The hlist node for existence checking hash table.

rcu

rcu_head for RCU deferred release.

fp

The fprobe which owns this fprobe_hlist.

size

The size of array.

array

The fprobe_hlist_node for each address to probe.

struct fprobe

ftrace based probe.

Definition:

struct fprobe {
    unsigned long           nmissed;
    unsigned int            flags;
    size_t entry_data_size;
    fprobe_entry_cb entry_handler;
    fprobe_exit_cb exit_handler;
    struct fprobe_hlist     *hlist_array;
};

Members

nmissed

The counter for missing events.

flags

The status flag.

entry_data_size

The private data storage size.

entry_handler

The callback function for function entry.

exit_handler

The callback function for function exit.

hlist_array

The fprobe_hlist for fprobe search from IP hash table.

void disable_fprobe(struct fprobe *fp)

Disable fprobe

Parameters

struct fprobe *fp

The fprobe to be disabled.

Description

This will soft-disable fp. Note that this doesn’t remove the ftrace hooks from the function entry.

void enable_fprobe(struct fprobe *fp)

Enable fprobe

Parameters

struct fprobe *fp

The fprobe to be enabled.

Description

This will soft-enable fp.

int register_fprobe(struct fprobe *fp, const char *filter, const char *notfilter)

Register fprobe to ftrace by pattern.

Parameters

struct fprobe *fp

A fprobe data structure to be registered.

const char *filter

A wildcard pattern of probed symbols.

const char *notfilter

A wildcard pattern of NOT probed symbols.

Description

Register fp to ftrace for enabling the probe on the symbols matched to filter. If notfilter is not NULL, the symbols matched the notfilter are not probed.

Return 0 if fp is registered successfully, -errno if not.

int register_fprobe_ips(struct fprobe *fp, unsigned long *addrs, int num)
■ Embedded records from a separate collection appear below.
(** With both lookups resolved, an order contributes its credit record and
    then its cheque record. *)
Lemma contribution_resolved order c u :
  findCustomer customers order = Some c ->
  findCollectedBy users currentUser order = Some u ->
  contrib order
  = (emitted today completedIds order c u credit (Order.creditBalance order)
     ++ emitted today completedIds order c u cheque
                (Order.chequeBalance order))%list.
Proof.
  intros Hc Hu. unfold contrib, contribution, forEachOrder.
  rewrite Hc, Hu.
  destruct (Js.gtZero (Order.creditBalance order)
            || Js.gtZero (Order.chequeBalance order)); simpl;
    rewrite !records_pushIfPositive; reflexivity.
Qed.

(** The records after one order are the records before it followed by the
    order's contribution, whatever the console holds. *)
Lemma records_forEachOrder st order :
  records (step st order) = (records st ++ contrib order)%list.
Proof.
  destruct (findCustomer customers order) as [c|] eqn:Hc.
  - destruct (findCollectedBy users currentUser order) as [u|] eqn:Hu.
    + rewrite (contribution_resolved order c u Hc Hu).
      unfold step, forEachOrder. rewrite Hc, Hu.
      destruct (Js.gtZero (Order.creditBalance order)
                || Js.gtZero (Order.chequeBalance order)); simpl;
        rewrite !records_pushIfPositive; simpl;
        rewrite app_assoc; reflexivity.
    + unfold step, contrib, contribution, forEachOrder. rewrite Hc, Hu.
      simpl. now rewrite app_nil_r.
  - unfold step, contrib, contribution, forEachOrder. rewrite Hc.
    simpl. now rewrite app_nil_r.
Qed.

Lemma records_fold orders st :
  records (fold_left step orders st)
  = (records st ++ flat_map contrib orders)%list.
Proof.
  revert st. induction orders as [|o os IH]; intros st; simpl.
  - now rewrite app_nil_r.
  - rewrite IH, records_forEachOrder, app_assoc. reflexivity.
Qed.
Register fprobe to ftrace by address.

Parameters

struct fprobe *fp

A fprobe data structure to be registered.

unsigned long *addrs

An array of target function address.

int num

The number of entries of addrs.

Description

Register fp to ftrace for enabling the probe on the address given by addrs. The addrs must be the addresses of ftrace location address, which may be the symbol address + arch-dependent offset. If you unsure what this mean, please use other registration functions.
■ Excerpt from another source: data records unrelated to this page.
(** The nodes [run] executes and the order it executes them in: the
    requested outputs and fit targets with their ancestors, as the nodes of
    [G.subgraph(...)] (in [G]'s node order), sorted. [Err TypeError] is
    [reduce(set.union, [])] failing on an empty sequence. *)
Definition run_plan (g : graph) (output_node_names fit_node_names : list string)
  : result (list string * bool) :=
  let up_to_steps_and_fit_steps := dedupe (output_node_names ++ fit_node_names) in
  match up_to_steps_and_fit_steps with
  | [] => Err TypeError
  | _ =>
      ancs <- map_res (ancestors g) up_to_steps_and_fit_steps ;;
      let names := dedupe (up_to_steps_and_fit_steps ++ concat ancs) in
      let sub := filter (fun n => mem n names) (map fst (nodes g)) in
      Ok (lex_topo (length sub) g sub [])
  end.

(** [run(input_info, output_node_names, fit_node_names)] *)
Definition run (mp : multipipeline) (input_info : payload)
    (output_node_names fit_node_names : list string)
  : result (list (string * option payload)) * multipipeline :=
  let mp1 := clear_all_outputs mp in
  match run_plan (_graph mp1) output_node_names fit_node_names with
  | Err e => (Err e, mp1)
  | Ok (order, cyclic) =>
      match run_nodes input_info fit_node_names order mp1 with
      | (Err e, mp2) => (Err e, mp2)
      | (Ok _, mp2) =>
          if cyclic then (Err NetworkXUnfeasible, mp2)
          else (Ok (fold_left (fun d n => dict_set d n (get_step_output mp2 n))
                      output_node_names []), mp2)
      end
  end.

End Millet.

(** ** Concrete pipelines used by the examples below *)

Module Fixtures.

Local Open Scope string_scope.

(** The Python builtin [sum] as function object 0. *)
Definition py_builtins (f : nat) (arg : value) : result value :=
  match f, arg with
  | O, VList l =>
      fold_res (fun acc x => match acc, x with
                             | VInt a, VInt b => Ok (VInt (a + b))
                             | _, _ => Err TypeError
                             end) l (VInt 0)
  | _, _ => Err TypeError
  end.

Definition pair_value (sk : string * string) : value :=
  VTuple [VStr (fst sk); VStr (snd sk)].

(** [IdentityOperation] of src/steppy/base.py: [transform] returns its
    keyword arguments; the other methods are [BaseTransformer]'s. *)
Definition identity_operation : Transformers.base value := {|
  Transformers.base_fit := fun _ => st_ret tt;
  Transformers.base_transform := fun kwargs => st_ret kwargs;
  Transformers.base_save := fun _ => VDict [];
  Transformers.base_load := fun _ s => s |}.

(** A step [s] with [force_fitting=True] whose output is cached in tmp. *)
Definition forced_step : StepEngine.stepr :=
  StepEngine.mkStep "s" (StepEngine.TObj 0) "/exp" ["input_1"] [] None
    false false false true.

Definition cached_world : StepEngine.world :=
  StepEngine.mkWorld [(1, forced_step)] [(0, StepEngine.mkTObj identity_operation VNone)]
    [("/exp/tmp/s", StepEngine.FOutput [("cached", VInt 1)])] [].




Definition data_1 : list (string * payload) := [("input_1", [("features", VInt 5)])].

(** [SimpleDataLoader] and [SimpleUnsupervTransformer] of
    src/millet/tests/core/test_pipeline.py. *)
Definition simple_dataloader : Millet.mstep :=
  Millet.MDataLoader (fun input_info => x <- dict_lookup input_info "X" ;; Ok [("X", x)]).

Definition simple_unsuperv : Millet.mstep :=
  Millet.MUnsuperv {|
    Transformers.unsuperv_fit := fun _ => st_ret tt;
    Transformers.unsuperv_transform := fun input_dict s =>
      (x <- dict_lookup input_dict "X" ;; Ok [("X", x)], s) |} VNone.

Definition and_then (r : result unit * Millet.multipipeline)
    (k : Millet.multipipeline -> result unit * Millet.multipipeline) :=
  match r with (Ok _, mp) => k mp | e => e end.

(** The diamond A -> B, A -> C, B -> D, C -> D, registered C before B. *)
Definition build_diamond : result unit * Millet.multipipeline :=
  and_then (Millet.add_dataloader Millet.empty_multipipeline simple_dataloader "A") (fun mp =>
  and_then (Millet.add_unsuperv mp simple_unsuperv "C" [("X", ("A", "X"))]) (fun mp =>
  and_then (Millet.add_unsuperv mp simple_unsuperv "B" [("X", ("A", "X"))]) (fun mp =>
  Millet.add_unsuperv mp (Millet.MUnsuperv {|
      Transformers.unsuperv_fit := fun _ => st_ret tt;
      Transformers.unsuperv_transform := fun input_dict => st_ret input_dict |} VNone)
    "D" [("X", ("B", "X")); ("Y", ("C", "X"))]))).

Definition diamond : Millet.multipipeline := snd build_diamond.

(** A graph holding a node whose step is of no recognised class; the
    registration methods refuse such a step, so it is built directly. *)
Definition other_pipeline : Millet.multipipeline :=
  Millet.mkMP (Millet.mkGraph [("A", Millet.mkNode (Some Millet.MOther) None)] []) [].

(** A steppy world holding one step named [s]. *)
Definition one_step_world : StepEngine.world :=
  StepEngine.mkWorld [(1, StepEngine.mkStep "s" (StepEngine.TObj 0) "/exp" [] [] None
                           false false false false)] [] [] [].

(** A step [s] caching its output in tmp, and its world. *)
Definition caching_step : StepEngine.stepr :=
  StepEngine.mkStep "s" (StepEngine.TObj 0) "/exp" ["input_1"] [] None true false false false.

Definition caching_world : StepEngine.world :=
  StepEngine.mkWorld [(1, caching_step)] [(0, StepEngine.mkTObj identity_operation VNone)] [] [].

(** Step [b] takes the output of step [a], which reads [input_1]. *)
Definition chain_world : StepEngine.world :=
  StepEngine.mkWorld
    [(1, StepEngine.mkStep "a" (StepEngine.TObj 0) "/exp" ["input_1"] [] None false false false false);
     (2, StepEngine.mkStep "b" (StepEngine.TObj 0) "/exp" [] [1] None false false false false)]
    [(0, StepEngine.mkTObj identity_operation VNone)] [] [].

(** A supervised transformer passing its input through. *)
Definition superv_identity : Millet.mstep :=
  Millet.MSuperv {|
    Transformers.superv_fit := fun _ _ => st_ret tt;
    Transformers.superv_transform := fun input_dict => st_ret input_dict |} VNone.

(** A step [s] that lists itself among its input steps (in src/steps/base.py
    the shared default [input_steps=[]] makes such a cycle easy to build). *)
Definition loop_world : StepEngine.world :=
  StepEngine.mkWorld [(1, StepEngine.mkStep "s" (StepEngine.TObj 0) "/exp" [] [1] None
                           false false false false)] [] [] [].

End Fixtures.

(** * Notions used to state the properties *)

(** The step names collected for [key] so far. *)
Definition names_of {V} (k2s : list (string * list V)) (key : string) : list V :=
  match dict_get k2s key with Some names => names | None => [] end.

(** The names of the inputs whose payload has the key [k], in order. *)
Definition owners (k : string) (l : list (string * payload)) : list string :=
  map fst (filter (fun np => Millet.mem k (dict_keys (snd np))) l).

(** [step_inputs[step_name][step_var]] for one pair of an adapter recipe. *)
Definition lookup_field (step_inputs : list (string * payload)) (nk : string * string)
  : result value :=
  p <- dict_lookup step_inputs (fst nk) ;; dict_lookup p (snd nk).

(** The class tests of [add_dataloader], [add_superv] and [add_unsuperv]. *)
Definition is_dataloader (s : Millet.mstep) : bool :=
  match s with Millet.MDataLoader _ => true | _ => false end.

Definition is_superv (s : Millet.mstep) : bool :=
  match s with Millet.MSuperv _ _ => true | _ => false end.

Definition is_unsuperv (s : Millet.mstep) : bool :=
  match s with Millet.MUnsuperv _ _ => true | _ => false end.

(** The edge [(src, n)] before one mapping entry is connected, as the
    connecting code sees it. *)
Definition keys_before (keys_of : Millet.edata -> option (list (string * string)))
    (g : Millet.graph) (e : string * string) : list (string * string) :=
  match Millet.edge_get (Millet.edges g) e with
  | Some d => match keys_of d with Some k => k | None => [] end
  | None => []
  end.

(** Every entry [(k, (src, sk))] of a mapping is recorded on the edge
    [(src, n)] of the pipeline, in the key dict [keys_of] of its data. *)
Definition mapping_recorded (keys_of : Millet.edata -> option (list (string * string)))
    (mp : Millet.multipipeline) (n : string) (entries : list (string * (string * string))) : Prop :=
  forall k src sk, In (k, (src, sk)) entries ->
  exists d ks, Millet.edge_get (Millet.edges (Millet._graph mp)) (src, n) = Some d /\
    keys_of d = Some ks /\ dict_get ks k = Some sk.

(** * Properties *)

Import Fixtures.
Local Open Scope string_scope.

(** ** Dict lemmas *)

Lemma dict_get_set_eq {V} (d : list (string * V)) k v :
  dict_get (dict_set d k v) k = Some v.
Proof.
  induction d as [|[k' v'] d IH]; simpl.
  - now rewrite String.eqb_refl.
  - destruct (String.eqb k k') eqn:E; simpl.
    + apply String.eqb_eq in E; subst. now rewrite String.eqb_refl.
    + rewrite E. exact IH.
Qed.

Lemma dict_get_set_neq {V} (d : list (string * V)) k k' v :
  k' <> k -> dict_get (dict_set d k v) k' = dict_get d k'.
Proof.
  intros Hne. induction d as [|[k0 v0] d IH]; simpl.
  - apply String.eqb_neq in Hne. now rewrite Hne.
  - destruct (String.eqb k k0) eqn:E; simpl.
    + apply String.eqb_eq in E; subst.
      apply String.eqb_neq in Hne. now rewrite Hne.
    + destruct (String.eqb k' k0); auto.
Qed.

(** ** Adapter *)

(** C6: a recipe that is a 2-tuple of strings [(input_name, key)] resolves
    to exactly [all_inputs[input_name][key]]; it raises [AdapterError] when
    [input_name] is not among the inputs, and [AdapterError] when [key] is
    not in that input's payload. *)
Theorem construct_pair_recipe (all_inputs : list (string * payload)) (input_name key : string) :
  (forall p v, dict_get all_inputs input_name = Some p -> dict_get p key = Some v ->
     Adapter._construct all_inputs (VTuple [VStr input_name; VStr key]) = Ok v) /\
  (dict_get all_inputs input_name = None ->
     exists msg, Adapter._construct all_inputs (VTuple [VStr input_name; VStr key])
                 = Err (AdapterError msg)) /\
  (forall p, dict_get all_inputs input_name = Some p -> dict_get p key = None ->
     exists msg, Adapter._construct all_inputs (VTuple [VStr input_name; VStr key])
                 = Err (AdapterError msg)).
Proof.
  simpl. unfold Adapter._construct_element.
  split; [|split].
  - intros p v Hp Hv. now rewrite Hp, Hv.
  - intros Hn. rewrite Hn. eexists; reflexivity.
  - intros p Hp Hk. rewrite Hp, Hk. eexists; reflexivity.
Qed.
Return 0 if fp is registered successfully, -errno if not.

int register_fprobe_syms(struct fprobe *fp, const char **syms, int num)

Register fprobe to ftrace by symbols.

Parameters

struct fprobe *fp

A fprobe data structure to be registered.

const char **syms

An array of target symbols.

int num

The number of entries of syms.

Description

Register fp to the symbols given by syms array. This will be useful if you are sure the symbols exist in the kernel.

Return 0 if fp is registered successfully, -errno if not.

int unregister_fprobe(struct fprobe *fp)

Unregister fprobe.

Parameters

struct fprobe *fp

A fprobe data structure to be unregistered.

Description

Unregister fprobe (and remove ftrace hooks from the function entries).

Return 0 if fp is unregistered successfully, -errno if not.